All that is wanted is a word-for-word copy of the data from its first line to the line containing "cbn [print_digits]. destruct", both included.

---------- Extracted records ----------

Lemma print_digits_read fuel z acc : (0 < fuel)%nat → 0 ≤ z < 2 ^ Z.of_nat fuel →
  ∃ k, (0 < k)%nat ∧ ∀ a n, digits 10 a n (print_digits fuel z acc) = digits 10 (a * 10 ^ Z.of_nat k + z) (n + k) acc.
Proof.
  revert z acc. induction fuel as [|fuel IH]; intros z acc Hf Hz; [lia|].
  pose proof (Z.mod_pos_bound z 10 ltac:(lia)) as Hm. pose proof (Z.div_mod z 10 ltac:(lia)) as Hdm.
  cbn [print_digits]. destruct (z <? 10) eqn:Ez.
  - apply Z.ltb_lt in Ez. exists 1%nat. split; [lia|]. intros a n. cbn [digits]. rewrite digit_digit_char by lia.
    rewrite Z.mod_small by lia. rewrite Nat.add_1_r. done.
  - apply Z.ltb_ge in Ez. rewrite Nat2Z.inj_succ, Z.pow_succ_r in Hz by lia.
    destruct (IH (z / 10) (digit_char (z mod 10) :: acc)) as (k & Hk & E).
    { destruct fuel; [cbn in Hz|]; lia. }
    { split; [apply Z.div_pos; lia|]. apply Z.div_lt_upper_bound; lia. }
    exists (S k). split; [lia|]. intros a n. rewrite E. cbn [digits]. rewrite digit_digit_char by done.
    rewrite Nat2Z.inj_succ, Z.pow_succ_r by lia. f_equal; lia.
Qed.

Lemma print_Z_read z : 0 ≤ z → ∃ k, (0 < k)%nat ∧ digits 10 0 0 (print_Z z) = (z, k, []).
Proof.
  intros Hz. unfold print_Z. destruct (print_digits_read (S (Z.to_nat (Z.log2 z))) z []) as (k & Hk & E); [lia| |].
  { pose proof (Z.log2_nonneg z). split; [done|]. rewrite Nat2Z.inj_succ, Z2Nat.id by done.
    destruct (decide (z = 0)) as [-> | Hne]; [done|]. apply Z.log2_spec. lia. }
  exists k. split; [done|]. rewrite E. done.
Qed.

Lemma print_digits_digits fuel z acc : 0 ≤ z → ∃ ds, print_digits fuel z acc = ds ++ acc ∧
  Forall (λ c, ∃ d, 0 ≤ d < 10 ∧ c = digit_char d) ds.
Proof.
  revert z acc. induction fuel as [|fuel IH]; intros z acc Hz; [by exists []|].
  pose proof (Z.mod_pos_bound z 10 ltac:(lia)) as Hm. cbn [print_digits].
  assert (∃ d, 0 ≤ d < 10 ∧ digit_char (z mod 10) = digit_char d) as Hd by eauto.
  destruct (z <? 10); [exists [digit_char (z mod 10)]; by repeat constructor|].
  destruct (IH (z / 10) (digit_char (z mod 10) :: acc)) as (ds & E & Hds); [apply Z.div_pos; lia|].
  exists (ds ++ [digit_char (z mod 10)]). rewrite E, <-app_assoc. split; [done|]. apply Forall_app. by repeat constructor.
Qed.

Definition is_digit (c : ascii) : Prop := ∃ d, 0 ≤ d < 10 ∧ c = digit_char d.

Lemma print_Z_digits z : 0 ≤ z → Forall is_digit (print_Z z).
Proof. intros Hz. unfold print_Z. destruct (print_digits_digits (S (Z.to_nat (Z.log2 z))) z [] Hz) as (ds & -> & H). by rewrite app_nil_r. Qed.

Lemma digit_code c : is_digit c → 48 ≤ code c ≤ 57.
Proof. intros (d & Hd & ->). rewrite code_digit_char; lia. Qed.

Lemma code_lt c : 0 ≤ code c < 256.
Proof. unfold code. pose proof (nat_ascii_bounded c). lia. Qed.

Lemma digit_not_space c : is_digit c → is_space c = false.
Proof.
  intros H%digit_code. unfold is_space. apply orb_false_iff. split; [|apply Z.eqb_neq; lia].
  apply andb_false_iff. right. apply Z.leb_gt. lia.
Qed.

Lemma trim_id l : Forall (λ c, is_space c = false) l → trim l = l.
Proof.
  intros H. assert (∀ l, Forall (λ c, is_space c = false) l → drop_spaces l = l) as Hd.
  { intros [|c l'] Hl; [done|]. cbn. inversion_clear Hl as [|?? Hc]. by rewrite Hc. }
  unfold trim. rewrite (Hd l) by done. rewrite (Hd (rev l)) by by apply Forall_rev. apply rev_involutive.
Qed.

Lemma is_digit_elem c : is_digit c → c ∈ chars "0123456789".
Proof.
  intros (d & Hd & ->).
  assert (d = 0 ∨ d = 1 ∨ d = 2 ∨ d = 3 ∨ d = 4 ∨ d = 5 ∨ d = 6 ∨ d = 7 ∨ d = 8 ∨ d = 9) as H by lia.
  repeat (destruct H as [-> | H]; [by apply (bool_decide_unpack _)|]). subst. by apply (bool_decide_unpack _).
Qed.

Ltac digit_cases H :=
  repeat (apply elem_of_cons in H as [-> | H]); [.. | by apply elem_of_nil in H].

(** A literal of digits only is decimal. *)
Lemma digits_literal l : Forall is_digit l → l ≠ [] → string_to_number (text l) = match decimal l with Some q => rnd q | None => NaN end.
Proof.
  intros Hl Hne. unfold string_to_number. rewrite String.list_ascii_of_string_of_list_ascii.
  rewrite trim_id by (eapply Forall_impl; [exact Hl|]; apply digit_not_space).
  destruct l as [|c l]; [done|]. inversion_clear Hl as [|?? Hc Hl'].
  assert (c :: l ≠ chars "Infinity") as Hi.
  { intros [= -> ->]. apply digit_code in Hc. cbv in Hc. by destruct Hc. }
  apply is_digit_elem in Hc. cbn in Hc.
  assert (∀ c' l', l = c' :: l' → c' ∈ chars "0123456789") as H2 by (intros c' l' ->; inversion_clear Hl'; by apply is_digit_elem).
  digit_cases Hc; cbn -[decide decimal rnd chars] in *; try (by rewrite decide_False).
  destruct l as [|c' l']; cbn -[decide decimal rnd chars] in *; [by rewrite decide_False|].
  specialize (H2 _ _ eq_refl). cbn in H2. digit_cases H2; cbn -[decide decimal rnd chars] in *; by rewrite decide_False.
Qed.

(** What the decimal of a natural number reads as. *)
Lemma print_Z_to_number z : 0 ≤ z ≤ 2 ^ 53 → string_to_number (text (print_Z z)) = num_of_Z z.
Proof.
  intros Hz. destruct (print_Z_read z) as (k & Hk & E); [lia|].
  rewrite digits_literal; [|apply print_Z_digits; lia|intros H; rewrite H in E; cbn in E; simplify_eq; lia].
  unfold decimal. rewrite E. destruct k as [|k]; [lia|]. cbn -[rnd Qpower].
  rewrite <-rnd_Z by lia. apply rnd_proper. change (0 - 0) with 0. change (10 ^ 0)%Q with 1%Q. ring.
Qed.

Lemma print_safe z : 0 ≤ z ≤ 2 ^ 53 → num_to_string (num_of_Z z) = text (print_Z z).
Proof.
  intros Hz. unfold num_to_string, num_of_Z.
  assert (Qle_bool 0 (inject_Z z) = true) as -> by (apply Qle_bool_iff; unfold Qle; cbn; lia).
  destruct (Qle_bool (inject_Z z) 0) eqn:E.
  - apply Qle_bool_iff in E. unfold Qle in E. cbn in E. by assert (z = 0) as -> by lia.
  - unfold print_pos. fold (num_of_Z z). rewrite num_of_Z_integer, Qfloor_Z. by assert ((z <=? 2 ^ 53) = true) as -> by (apply Z.leb_le; lia).
Qed.

(** Printing a safe integer and reading it back. *)
Lemma safe_integer_roundtrip z : 0 ≤ z ≤ 2 ^ 53 → string_to_number (num_to_string (num_of_Z z)) = num_of_Z z.
Proof. intros Hz. rewrite print_safe by done. by apply print_Z_to_number. Qed.

(** ** Two words *)

Lemma text_app a b : text (a ++ b) = text a +:+ text b.
Proof. induction a as [|c a IH]; [done|]. cbn. by rewrite IH. Qed.

Lemma chars_app a b : chars (a +:+ b) = chars a ++ chars b.
Proof. induction a as [|c a IH]; [done|]. change (String c a +:+ b) with (String c (a +:+ b)). cbn. by rewrite IH. Qed.

Lemma split_runs_word cur w rest : Forall (λ c, is_space c = false) w →
  split_at_runs false cur (w ++ rest) = split_at_runs false (rev w ++ cur) rest.
Proof.
  revert cur. induction w as [|c w IH]; intros cur Hw; [done|]. inversion_clear Hw as [|?? Hc Hw']. cbn.
  rewrite Hc, IH by done. by rewrite <-app_assoc.
Qed.

(** [`${a} ${b}`.split(/\s+/)], for words without white space. *)
Lemma split_ws_pair a b : Forall (λ c, is_space c = false) (chars a) → Forall (λ c, is_space c = false) (chars b) →
  chars b ≠ [] → split_ws (a +:+ " " +:+ b) = [a; b].
Proof.
  intros Ha Hb Hne. unfold split_ws. rewrite !chars_app, split_runs_word by done. cbn.
  destruct (chars b) as [|c w] eqn:Eb; [done|]. inversion_clear Hb as [|?? Hc Hw]. cbn. rewrite Hc.
  rewrite <-(app_nil_r w), split_runs_word by done. cbn.
  rewrite !app_nil_r, rev_app_distr, !rev_involutive.
  change (is_space " ") with true. cbn [rev app map]. rewrite <-Eb. by rewrite !String.string_of_list_ascii_of_string.
Qed.

Lemma print_safe_word z : 0 ≤ z ≤ 2 ^ 53 → Forall (λ c, is_space c = false) (chars (num_to_string (num_of_Z z))) ∧
  chars (num_to_string (num_of_Z z)) ≠ [].
Proof.
  intros Hz. rewrite print_safe, String.list_ascii_of_string_of_list_ascii by done. split.
  - eapply Forall_impl; [apply print_Z_digits; lia|]. apply digit_not_space.
  - destruct (print_Z_read z) as (k & Hk & E); [lia|]. intros H. rewrite H in E. cbn in E. simplify_eq.
Qed.

Lemma split_space_word cur w rest : Forall (λ c, is_space c = false) w →
  split_at_space cur (w ++ rest) = split_at_space (rev w ++ cur) rest.
Proof.
  revert cur. induction w as [|c w IH]; intros cur Hw; [done|]. inversion_clear Hw as [|?? Hc Hw']. cbn.
  destruct (Ascii.eqb_spec c " ") as [->|_]; [done|]. rewrite IH by done. by rewrite <-app_assoc.
Qed.

(** [words.join(' ').split(' ')], for words without white space. *)
Lemma split_space_words ws : ws ≠ [] → Forall (λ w, Forall (λ c, is_space c = false) (chars w)) ws →
  split_space (String.concat " " ws) = ws.
Proof.
  induction ws as [|w ws IH]; intros Hne Hw; [done|]. inversion_clear Hw as [|?? Hc Hws]. unfold split_space in *.
  destruct ws as [|w' ws].
  - cbn [String.concat]. rewrite <-(app_nil_r (chars w)), split_space_word by done. cbn.
    by rewrite app_nil_r, rev_involutive, String.string_of_list_ascii_of_string.
  - change (String.concat " " (w :: w' :: ws)) with (w +:+ " " +:+ String.concat " " (w' :: ws)).
    rewrite !chars_app, split_space_word by done. cbn [chars String.list_ascii_of_string app split_at_space].
    rewrite Ascii.eqb_refl. cbn [map]. rewrite IH by done.
    by rewrite app_nil_r, rev_involutive, String.string_of_list_ascii_of_string.
Qed.

(** The two numbers of an SSRC group read back. *)
Lemma safe_pair_roundtrip y z : 0 ≤ y ≤ 2 ^ 53 → 0 ≤ z ≤ 2 ^ 53 →
  map string_to_number (split_ws (num_to_string (num_of_Z y) +:+ " " +:+ num_to_string (num_of_Z z))) =
  [num_of_Z y; num_of_Z z].
Proof.
  intros Hy Hz. destruct (print_safe_word y Hy) as [Hy1 _], (print_safe_word z Hz) as [Hz1 Hz2].
  rewrite split_ws_pair by done. cbn [map]. by rewrite !safe_integer_roundtrip.
Qed.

----------

## Exercise answer
Lemma print_digits_read fuel z acc : (0 < fuel)%nat → 0 ≤ z < 2 ^ Z.of_nat fuel →
  ∃ k, (0 < k)%nat ∧ ∀ a n, digits 10 a n (print_digits fuel z acc) = digits 10 (a * 10 ^ Z.of_nat k + z) (n + k) acc.
Proof.
  revert z acc. induction fuel as [|fuel IH]; intros z acc Hf Hz; [lia|].
  pose proof (Z.mod_pos_bound z 10 ltac:(lia)) as Hm. pose proof (Z.div_mod z 10 ltac:(lia)) as Hdm.
  cbn [print_digits]. destruct (z <? 10) eqn:Ez.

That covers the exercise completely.